Data extract:
------------------------------
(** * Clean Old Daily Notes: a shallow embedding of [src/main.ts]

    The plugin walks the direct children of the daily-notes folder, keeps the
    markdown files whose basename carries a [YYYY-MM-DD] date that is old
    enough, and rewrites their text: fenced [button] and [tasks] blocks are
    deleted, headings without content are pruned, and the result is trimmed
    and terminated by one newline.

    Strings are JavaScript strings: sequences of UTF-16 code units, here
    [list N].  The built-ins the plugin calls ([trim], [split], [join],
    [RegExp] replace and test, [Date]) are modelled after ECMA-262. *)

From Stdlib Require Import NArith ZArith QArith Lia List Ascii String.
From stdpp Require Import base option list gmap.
------------------------------
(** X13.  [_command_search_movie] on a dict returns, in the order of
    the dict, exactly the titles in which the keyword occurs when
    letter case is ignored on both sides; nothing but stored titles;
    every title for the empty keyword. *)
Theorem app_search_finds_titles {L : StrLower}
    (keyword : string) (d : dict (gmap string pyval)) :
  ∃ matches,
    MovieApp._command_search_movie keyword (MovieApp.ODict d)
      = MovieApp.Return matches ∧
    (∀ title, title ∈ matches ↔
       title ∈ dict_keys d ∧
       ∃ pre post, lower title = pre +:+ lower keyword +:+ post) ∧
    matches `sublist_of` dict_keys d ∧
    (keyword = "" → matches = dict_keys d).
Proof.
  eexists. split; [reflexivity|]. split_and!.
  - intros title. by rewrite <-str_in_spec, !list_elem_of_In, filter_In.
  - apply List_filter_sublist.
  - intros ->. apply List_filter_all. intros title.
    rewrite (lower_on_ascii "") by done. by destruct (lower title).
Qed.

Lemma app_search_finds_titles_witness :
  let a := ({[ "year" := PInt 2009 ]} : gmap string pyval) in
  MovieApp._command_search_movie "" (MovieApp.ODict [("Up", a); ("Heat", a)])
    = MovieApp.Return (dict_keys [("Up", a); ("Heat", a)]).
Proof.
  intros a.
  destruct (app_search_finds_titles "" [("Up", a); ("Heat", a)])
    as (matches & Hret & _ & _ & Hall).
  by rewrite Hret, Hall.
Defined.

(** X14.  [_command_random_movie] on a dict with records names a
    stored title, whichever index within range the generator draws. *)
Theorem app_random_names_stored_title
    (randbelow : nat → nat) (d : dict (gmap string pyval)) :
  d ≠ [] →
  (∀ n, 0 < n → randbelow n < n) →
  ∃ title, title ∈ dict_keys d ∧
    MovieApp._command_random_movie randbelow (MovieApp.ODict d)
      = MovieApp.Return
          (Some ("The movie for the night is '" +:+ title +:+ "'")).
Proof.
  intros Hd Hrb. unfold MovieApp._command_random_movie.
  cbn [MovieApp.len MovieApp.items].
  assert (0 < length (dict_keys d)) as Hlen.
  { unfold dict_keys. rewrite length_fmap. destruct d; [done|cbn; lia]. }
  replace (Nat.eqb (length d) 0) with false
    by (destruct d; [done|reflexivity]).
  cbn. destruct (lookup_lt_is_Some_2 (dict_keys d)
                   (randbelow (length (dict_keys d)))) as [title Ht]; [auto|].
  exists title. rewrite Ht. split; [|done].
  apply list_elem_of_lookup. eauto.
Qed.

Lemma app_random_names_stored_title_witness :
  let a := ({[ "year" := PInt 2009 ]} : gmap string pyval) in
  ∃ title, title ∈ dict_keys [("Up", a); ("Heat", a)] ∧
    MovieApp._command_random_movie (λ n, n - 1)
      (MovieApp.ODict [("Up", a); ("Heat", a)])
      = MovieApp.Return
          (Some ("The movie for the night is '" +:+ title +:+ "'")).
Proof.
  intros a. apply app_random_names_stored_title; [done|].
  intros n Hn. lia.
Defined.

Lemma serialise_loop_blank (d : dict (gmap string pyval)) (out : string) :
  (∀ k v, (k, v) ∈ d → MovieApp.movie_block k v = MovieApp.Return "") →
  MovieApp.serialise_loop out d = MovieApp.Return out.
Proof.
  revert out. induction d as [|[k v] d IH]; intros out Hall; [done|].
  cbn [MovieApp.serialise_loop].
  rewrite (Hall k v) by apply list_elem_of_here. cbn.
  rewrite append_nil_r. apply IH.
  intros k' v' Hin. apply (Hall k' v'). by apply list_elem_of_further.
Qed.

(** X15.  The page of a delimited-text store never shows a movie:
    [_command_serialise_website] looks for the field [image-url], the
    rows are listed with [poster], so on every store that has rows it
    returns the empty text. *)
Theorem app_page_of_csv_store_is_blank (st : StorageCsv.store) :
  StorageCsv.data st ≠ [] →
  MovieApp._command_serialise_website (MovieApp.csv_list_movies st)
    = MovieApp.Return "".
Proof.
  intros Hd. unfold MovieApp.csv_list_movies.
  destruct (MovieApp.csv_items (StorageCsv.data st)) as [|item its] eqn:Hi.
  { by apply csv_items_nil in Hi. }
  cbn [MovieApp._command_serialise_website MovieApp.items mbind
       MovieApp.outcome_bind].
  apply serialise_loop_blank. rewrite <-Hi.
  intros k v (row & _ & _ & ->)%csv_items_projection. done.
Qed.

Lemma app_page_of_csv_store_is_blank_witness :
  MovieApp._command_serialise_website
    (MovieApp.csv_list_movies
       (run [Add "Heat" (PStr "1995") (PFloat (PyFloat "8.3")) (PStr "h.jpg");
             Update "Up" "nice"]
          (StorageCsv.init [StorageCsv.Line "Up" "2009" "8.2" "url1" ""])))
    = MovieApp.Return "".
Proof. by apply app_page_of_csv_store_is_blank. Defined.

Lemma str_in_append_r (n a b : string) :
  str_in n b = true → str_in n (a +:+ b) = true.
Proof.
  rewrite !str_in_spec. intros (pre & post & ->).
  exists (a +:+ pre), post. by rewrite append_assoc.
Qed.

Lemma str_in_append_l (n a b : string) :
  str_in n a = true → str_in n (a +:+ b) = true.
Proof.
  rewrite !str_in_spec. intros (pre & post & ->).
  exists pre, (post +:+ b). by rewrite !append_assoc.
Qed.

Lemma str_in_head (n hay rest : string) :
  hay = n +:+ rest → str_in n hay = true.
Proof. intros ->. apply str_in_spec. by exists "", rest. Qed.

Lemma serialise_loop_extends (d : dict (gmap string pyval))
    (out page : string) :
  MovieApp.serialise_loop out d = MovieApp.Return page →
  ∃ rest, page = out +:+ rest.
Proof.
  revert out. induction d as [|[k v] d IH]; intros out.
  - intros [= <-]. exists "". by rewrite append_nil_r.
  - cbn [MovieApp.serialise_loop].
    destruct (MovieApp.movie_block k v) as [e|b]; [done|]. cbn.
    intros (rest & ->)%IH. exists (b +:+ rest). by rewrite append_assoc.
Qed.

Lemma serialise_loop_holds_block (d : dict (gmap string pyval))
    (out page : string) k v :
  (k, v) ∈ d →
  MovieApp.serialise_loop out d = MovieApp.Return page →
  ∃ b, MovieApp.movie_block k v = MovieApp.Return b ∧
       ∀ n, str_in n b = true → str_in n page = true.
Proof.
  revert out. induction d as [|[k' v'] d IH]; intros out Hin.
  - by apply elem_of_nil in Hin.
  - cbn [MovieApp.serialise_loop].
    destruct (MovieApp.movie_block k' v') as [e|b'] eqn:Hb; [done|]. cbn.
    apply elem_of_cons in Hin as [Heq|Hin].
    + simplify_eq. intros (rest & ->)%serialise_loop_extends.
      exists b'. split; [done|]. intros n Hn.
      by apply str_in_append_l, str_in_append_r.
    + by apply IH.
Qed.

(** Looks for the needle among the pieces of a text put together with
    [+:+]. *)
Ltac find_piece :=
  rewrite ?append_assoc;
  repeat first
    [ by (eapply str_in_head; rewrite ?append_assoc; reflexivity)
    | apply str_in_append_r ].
------------------------------
Work to be completed:
Each line of the entries above that has the word "Theorem" is to be copied.

Task response:
Theorem app_search_finds_titles {L : StrLower}
Theorem app_random_names_stored_title
Theorem app_page_of_csv_store_is_blank (st : StorageCsv.store) :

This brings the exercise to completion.